Most of the time when I have to write a rebuttal to something in the more mainstream press about ETFs, it’s all just about correcting the facts. Today is a little different.
Today I get to explain why something Bloomberg has laced with negative hyperbole—ETFs’ use of creation and redemption to minimize investors’ tax bills—is actually great.
The article in question pretty much starts with yellow and gets dingier from there. “Tax-dodge,” “dirty little secret,” “loophole” and “Nixon-era” are used to imply that something secret and nefarious is going on.
The core of the story is pretty simple. ETFs use in-kind transfers to minimize taxes. For anyone who’s paid any attention to ETFs, this isn’t a secret—it’s a core feature of the product and has been for 25 years.
The “news” of the story—that this process can be used to help a big fund do a rebalance, getting rid of Stock A to acquire Stock B—is also hardly news if you’ve been paying attention. We’ve been discussing this quite literally for years.
Lara Crigger has written extensively about it (not that the authors bother to cite her shoe-leather work here), and we’ve published FactSet’s Elisabeth Kashner going through the mechanics of it in exhausting detail.
Setting Things Straight
So what’s actually going on? Well, when a large fund wants out of Stock A and into Stock B, they find a friendly counterpart on the street who agrees to do two large trades. A creation, in which they deliver a custom basket of securities the ETF wants (Stock B), and a redemption, where they receive a custom basket of securities they don’t want (Stock A). By using the creation/redemption mechanism to do this, the ETF issuer:
- Minimizes the fund’s transaction costs.
- Minimizes the market impact of “dumping” and “piling up” in the two securities.
- Avoids having to pass through any potential capital gains on the old position.
Let’s walk through who the winner is here: the investor in the ETF. That’s it. That’s the walkthrough. As an individual, taxable investor, I benefit from not having to pay taxes on a sale I didn’t make, and probably get a slightly better execution on the pair of trades.
Consider the alternative. If you’re an ETF issuer, and you’re managing this portfolio, and this option is available to you (and is widely known, documented and has been available for 25 years), and you don’t take advantage of it, you’re effectively in breach of your fiduciary duty. This isn’t a way for the issuer to pocket more money. It’s not a wealth transfer to some third party on the street.
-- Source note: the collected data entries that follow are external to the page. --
(* ===== verification/Vault.v ===== *)
(** * The secret vault ([runesh-vault/src/lib.rs, entry.rs])

    Sealed secrets, typed entries and the operations of a vault. ChaCha20-Poly1305,
    HMAC-SHA256, Base64, Argon2 and the serde encodings are the interface [VaultEnv]; the
    clock and the random nonces are arguments. A cipher is its key. The current TOTP code
    (the totp-rs crate) is not modelled. *)
From S2P Require Import Prelude Str Utf8.

#[local] Open Scope Z_scope.

(** ** Typed entries *)

(** The content of an entry, with the fields of the struct of each kind. *)
Inductive EntryContent : Type :=
  | Login (username password : str) (totp_secret : option str) (autofill_urls : list str)
  | ApiKey (key : str) (secret prefix : option str) (scopes : list str)
  | SshKey (private_key public_key : str) (key_type fingerprint passphrase : option str)
  | Totp (secret : str) (issuer account : option str) (digits period : Z) (algorithm : str)
  | Passkey (credential_id private_key rp_id user_handle : str) (user_name : option str) (sign_count : Z)
  | Card (cardholder number expiry cvv : str) (brand : option str)
  | SecureNote (text : str)
  | Certificate (cert_pem key_pem : str) (common_name expires : option str)
  | WireguardKey (private_key public_key : str) (preshared_key endpoint : option str)
  | Database (db_type host : str) (port : Z) (database username password : str) (ssl : bool)
      (connection_string : option str)
  | Custom (fields : gmap str str).

Record VaultEntry := {
  name : str;
  folder : option str;
  tags : list str;
  url : option str;
  notes : str;
  favorite : bool;
  content : EntryContent
}.

Definition entry_type (e : VaultEntry) : str :=
  match e.(content) with
  | Login _ _ _ _ => lit "login"
  | ApiKey _ _ _ _ => lit "api_key"
  | SshKey _ _ _ _ _ => lit "ssh_key"
  | Totp _ _ _ _ _ _ => lit "totp"
  | Passkey _ _ _ _ _ _ => lit "passkey"
  | Card _ _ _ _ _ => lit "card"
  | SecureNote _ => lit "secure_note"
  | Certificate _ _ _ _ => lit "certificate"
  | WireguardKey _ _ _ _ => lit "wireguard_key"
  | Database _ _ _ _ _ _ _ _ => lit "database"
  | Custom _ => lit "custom"
  end.

Definition totp_uri (e : VaultEntry) : option str :=
  match e.(content) with
  | Totp secret issuer account digits period algorithm =>
      let issuer := default e.(name) issuer in
      let account := default [] account in
      let label := if bool_decide (account = []) then issuer else issuer ++ lit ":" ++ account in
      Some (lit "otpauth://totp/" ++ label ++ lit "?secret=" ++ secret ++ lit "&issuer=" ++ issuer
            ++ lit "&digits=" ++ show_uint digits ++ lit "&period=" ++ show_uint period
            ++ lit "&algorithm=" ++ algorithm)
  | Login _ _ (Some s) _ =>
      Some (lit "otpauth://totp/" ++ e.(name) ++ lit "?secret=" ++ s ++ lit "&digits=6&period=30")
  | _ => None
  end.

(** ** Sealed secrets *)

Record SealedSecret := {
  id : str;
  ciphertext : str;
  nonce : str;
  integrity_tag : str;
  created_at : Z;
  rotated_at : option Z;
  expires_at : option Z;
  secret_type : str
}.

Record VaultConfig := { argon2_m_cost : Z; argon2_t_cost : Z; argon2_p_cost : Z }.

Definition default_config : VaultConfig :=
  {| argon2_m_cost := 65536; argon2_t_cost := 3; argon2_p_cost := 4 |}.

Inductive VaultError : Type :=
  | NotFound (id : str)
  | Expired (id : str)
  | EncryptionFailed
  | DecryptionFailed
  | CorruptData
  | IntegrityCheckFailed (id : str)
  | WeakKdfParams.

(** The crates the vault is built on. *)
Class VaultEnv := {
  (** ChaCha20-Poly1305 under a key, a nonce and the text. *)
  encrypt : list byte -> list byte -> list byte -> option (list byte);
  decrypt : list byte -> list byte -> list byte -> option (list byte);
  hmac : list byte -> list byte -> list byte;
  b64_encode : list byte -> str;
  b64_decode : str -> option (list byte);
  (** [Params::new] and [hash_password_into] of Argon2id. *)
  argon2 : Z -> Z -> Z -> option (list byte -> list byte -> option (list byte));
  secrets_to_json : list SealedSecret -> option str;
  secrets_from_json : str -> option (list SealedSecret);
  entry_to_bytes : VaultEntry -> option (list byte);
  entry_from_bytes : list byte -> option VaultEntry
}.

(** Documented behaviour: decryption inverts encryption, decoding and deserialising invert
    encoding and serialising. *)
Class VaultLaws `{VaultEnv} : Prop := {
  decrypt_encrypt : forall k n p c, encrypt k n p = Some c -> decrypt k n c = Some p;
  b64_decode_encode : forall bs, b64_decode (b64_encode bs) = Some bs;
  b64_encode_nil : b64_encode [] = [];
  hmac_length : forall k m, length (hmac k m) = 32%nat;
  secrets_from_to_json : forall ss json, secrets_to_json ss = Some json -> secrets_from_json json = Some ss;
  entry_from_to_bytes : forall e bytes, entry_to_bytes e = Some bytes -> entry_from_bytes bytes = Some e
}.

Section Vault.
Context `{VaultEnv}.

Definition INTEGRITY_INFO : str := lit "vault-integrity".

Definition derive_integrity_key (master_key : list byte) : list byte :=
  hmac master_key (as_bytes INTEGRITY_INFO).

(** What is authenticated: the three fields, each after its length. *)
Definition envelope (id nonce_b64 ciphertext_b64 : str) : list byte :=
  concat (map (fun field => to_be 8 (Z.of_nat (length field)) ++ field)
              [as_bytes id; as_bytes nonce_b64; as_bytes ciphertext_b64]).

Definition make_tag (key : list byte) (id nonce_b64 ciphertext_b64 : str) : str :=
  b64_encode (hmac key (envelope id nonce_b64 ciphertext_b64)).

Definition verify_integrity_tag (key : list byte) (id nonce_b64 ciphertext_b64 tag_b64 : str) : bool :=
  let expected := make_tag key id nonce_b64 ciphertext_b64 in
  if negb (byte_len expected =? byte_len tag_b64) then false
  else bool_decide (as_bytes expected = as_bytes tag_b64).

(** ** The vault *)

Record Vault := {
  cipher : list byte;
  integrity_key : list byte;
  secrets : gmap str SealedSecret;
  config : VaultConfig
}.

Definition from_key_bytes (master_key : list byte) (config : VaultConfig) : Vault :=
  {| cipher := master_key; integrity_key := derive_integrity_key master_key; secrets := ∅; config := config |}.

Definition open (master_key : list byte) : Vault := from_key_bytes master_key default_config.

Definition from_password_and_salt_with_config (password salt : list byte) (config : VaultConfig)
    : result VaultError Vault :=
  kdf ← ok_or WeakKdfParams (argon2 config.(argon2_m_cost) config.(argon2_t_cost) config.(argon2_p_cost));
  key ← ok_or EncryptionFailed (kdf password salt);
  Ok (from_key_bytes key config).

Definition with_secrets (m : gmap str SealedSecret) (v : Vault) : Vault :=
  {| cipher := v.(cipher); integrity_key := v.(integrity_key); secrets := m; config := v.(config) |}.

(** [nonce_arr] are the random bytes drawn. *)
Definition put (now : Z) (nonce_arr : list byte) (i : str) (plaintext : list byte) (ty : str) (expires : option Z)
    (v : Vault) : result VaultError unit * Vault :=
  match encrypt v.(cipher) nonce_arr plaintext with
  | None => (Err EncryptionFailed, v)
  | Some ct =>
      let ciphertext_b64 := b64_encode ct in
      let nonce_b64 := b64_encode nonce_arr in
      let tag := make_tag v.(integrity_key) i nonce_b64 ciphertext_b64 in
      let old := v.(secrets) !! i in
      (Ok tt, with_secrets (<[i :=
         {| id := i; ciphertext := ciphertext_b64; nonce := nonce_b64; integrity_tag := tag;
            created_at := match old with Some s => s.(created_at) | None => now end;
            rotated_at := match old with Some _ => Some now | None => None end;
            expires_at := expires; secret_type := ty |}]> v.(secrets)) v)
  end.

(** Decoding and decrypting a sealed secret, as [get] and [rotate_master_key] do. *)
Definition unseal (key : list byte) (s : SealedSecret) : result VaultError (list byte) :=
  ct ← ok_or CorruptData (b64_decode s.(ciphertext));
  nonce_bytes ← ok_or CorruptData (b64_decode s.(nonce));
  if negb (length nonce_bytes =? 12)%nat then Err CorruptData
  else ok_or DecryptionFailed (decrypt key nonce_bytes ct).

Definition get (now : Z) (i : str) (v : Vault) : result VaultError (list byte) :=
  s ← ok_or (NotFound i) (v.(secrets) !! i);
  if match s.(expires_at) with Some e => e <? now | None => false end then Err (Expired i)
  else unseal v.(cipher) s.

Definition delete (i : str) (v : Vault) : bool * Vault :=
  (bool_decide (is_Some (v.(secrets) !! i)), with_secrets (base.delete i v.(secrets)) v).

(** [l] is the order in which the secrets are iterated. *)
Definition list_secrets (l : list (str * SealedSecret)) : list SealedSecret := map snd l.

Definition expiring_within (now duration : Z) (l : list (str * SealedSecret)) : list SealedSecret :=
  filter (fun s => match s.(expires_at) with Some e => e <=? now + duration | None => false end = true) (map snd l).

Definition list_by_type (ty : str) (l : list (str * SealedSecret)) : list SealedSecret :=
  filter (fun s => s.(secret_type) = ty) (map snd l).

Definition len (v : Vault) : nat := size v.(secrets).

Definition export (l : list (str * SealedSecret)) : option str := secrets_to_json (map snd l).

Definition put_entry (now : Z) (nonce_arr : list byte) (i : str) (e : VaultEntry) (expires : option Z) (v : Vault)
    : result VaultError unit * Vault :=
  match entry_to_bytes e with
  | None => (Err EncryptionFailed, v)
  | Some bytes => put now nonce_arr i bytes (entry_type e) expires v
  end.

Definition get_entry (now : Z) (i : str) (v : Vault) : result VaultError VaultEntry :=
  bytes ← get now i v;
  ok_or CorruptData (entry_from_bytes bytes).

(** [lower] is [str::to_lowercase]. *)
Definition search (lower : str -> str) (now : Z) (query : str) (l : list (str * SealedSecret)) (v : Vault)
    : list (str * VaultEntry) :=
  let query_lower := lower query in
  filter_map (fun kv =>
    match get_entry now kv.1 v with
    | Err _ => None
    | Ok entry =>
        if contains_str query_lower (lower entry.(name))
           || existsb (fun t => contains_str query_lower (lower t)) entry.(tags)
           || contains_str query_lower (lower (default [] entry.(url)))
        then Some (kv.1, entry) else None
    end) l.

Definition check_imported (key : list byte) (s : SealedSecret) : result VaultError unit :=
  if bool_decide (s.(integrity_tag) = []) then Err (IntegrityCheckFailed s.(id))
  else if negb (verify_integrity_tag key s.(id) s.(nonce) s.(ciphertext) s.(integrity_tag))
  then Err (IntegrityCheckFailed s.(id))
  else Ok tt.

Definition import (json : str) (v : Vault) : result VaultError nat * Vault :=
  match secrets_from_json json with
  | None => (Err CorruptData, v)
  | Some ss =>
      match try_for (fun s _ => check_imported v.(integrity_key) s) ss tt with
      | Err e => (Err e, v)
      | Ok _ => (Ok (length ss), with_secrets (foldl (fun m s => <[s.(id) := s]> m) v.(secrets) ss) v)
      end
  end.

(** The body of the loop of [rotate_master_key] for one secret and the nonce drawn for it. *)
Definition rewrap (now : Z) (old_key new_key : list byte) (x : str * SealedSecret * list byte)
    (fresh : gmap str SealedSecret) : result VaultError (gmap str SealedSecret) :=
  let '(i, sealed, new_nonce) := x in
  plaintext ← unseal old_key sealed;
  new_ct ← ok_or EncryptionFailed (encrypt new_key new_nonce plaintext);
  let new_ct_b64 := b64_encode new_ct in
  let new_nonce_b64 := b64_encode new_nonce in
  let new_tag := make_tag (derive_integrity_key new_key) i new_nonce_b64 new_ct_b64 in
  Ok (<[i := {| id := sealed.(id); ciphertext := new_ct_b64; nonce := new_nonce_b64; integrity_tag := new_tag;
                created_at := sealed.(created_at); rotated_at := Some now; expires_at := sealed.(expires_at);
                secret_type := sealed.(secret_type) |}]> fresh).

(** [l] is the order in which the secrets are iterated, each with the nonce drawn for it. *)
Definition rotate_master_key (now : Z) (new_key : list byte) (l : list (str * SealedSecret * list byte)) (v : Vault)
    : result VaultError unit * Vault :=
  match try_for (rewrap now v.(cipher) new_key) l ∅ with
  | Err e => (Err e, v)
  | Ok fresh =>
      (Ok tt, {| cipher := new_key; integrity_key := derive_integrity_key new_key; secrets := fresh; config := v.(config) |})
  end.

(** ** What a vault is for

    The abstract vault is a map from identifiers to plain texts with their metadata. *)

Record item := {
  it_text : list byte;
  it_type : str;
  it_created : Z;
  it_rotated : option Z;
  it_expires : option Z
}.

Definition abs_put (now : Z) (i : str) (p : list byte) (ty : str) (e : option Z) (m : gmap str item) : gmap str item :=
  <[i := {| it_text := p; it_type := ty; it_created := default now (it_created <$> m !! i);
            it_rotated := (fun _ => now) <$> m !! i; it_expires := e |}]> m.

Definition rotated (now : Z) (it : item) : item :=
  {| it_text := it.(it_text); it_type := it.(it_type); it_created := it.(it_created); it_rotated := Some now;
     it_expires := it.(it_expires) |}.

Definition abs_get (now : Z) (i : str) (m : gmap str item) : result VaultError (list byte) :=
  match m !! i with
  | None => Err (NotFound i)
  | Some it => match it.(it_expires) with
               | Some e => if e <? now then Err (Expired i) else Ok it.(it_text)
               | None => Ok it.(it_text)
               end
  end.

(** A sealed secret stands for an item under a key. *)
Definition seals (key : list byte) (i : str) (s : SealedSecret) (it : item) : Prop :=
  s.(id) = i /\ unseal key s = Ok it.(it_text) /\ s.(secret_type) = it.(it_type)
  /\ s.(created_at) = it.(it_created) /\ s.(rotated_at) = it.(it_rotated) /\ s.(expires_at) = it.(it_expires)
  /\ s.(integrity_tag) = make_tag (derive_integrity_key key) i s.(nonce) s.(ciphertext).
This is pure, simple, efficient.
Funds that could, but didn’t, do this could probably be sued for mismanagement. The practice is so Boy Scout that Vanguard—Vanguard, the company with the strongest “little guy investor” brand in the world—is one of the biggest participants in heartbeat rebalance trading.
Rather than waste time rehashing the article (which essentially just summarizes work we’ve been writing for years, without a citation), let’s consider the alternative. Let’s imagine a world where in-kind creation/redemption went away. What would that look like? It would look like bad mutual funds.
First, it would shift the tax burden randomly to late-buyers of a fund in a calendar year. Let’s say Bob has been holding Dave’s Excellent Momentum Fund (ticker: DEMF) for a few years, and all the stocks have been just racing higher the whole time. He decides to sell out of the giant fund on Jan. 15.
The fund has to sell a giant pile of stock that’s all appreciated in value. Bob will pay taxes on the capital gain he personally experienced between when he bought DEMF and when he sold it. That’s fine. But DEMF has to record a huge capital gain, which now sits on its books.
Eleven months passes. DEMF gets crushed. It’s down 50% (I never claimed I could manage money). On Dec. 15, Alice finds DEMF, and figures it’s now nearly a value fund in disguise, and buys in big. A few days later, she gets an enormous capital gains distribution, on which she has to pay taxes. Now, sure, she gets to adjust her basis, but that will only matter when she sells. Right now, she’s just been handed back a huge chunk of her investment and a tax bill.
This is how most mutual funds work, and it’s inherently awful and unfair, and frankly it’s shocking it’s even legal under the tax code.
ETFs reset this math by matching Bob’s and Alice’s tax liabilities to their actual investment experience.
That core principle—of tax fairness—is what underpins all this.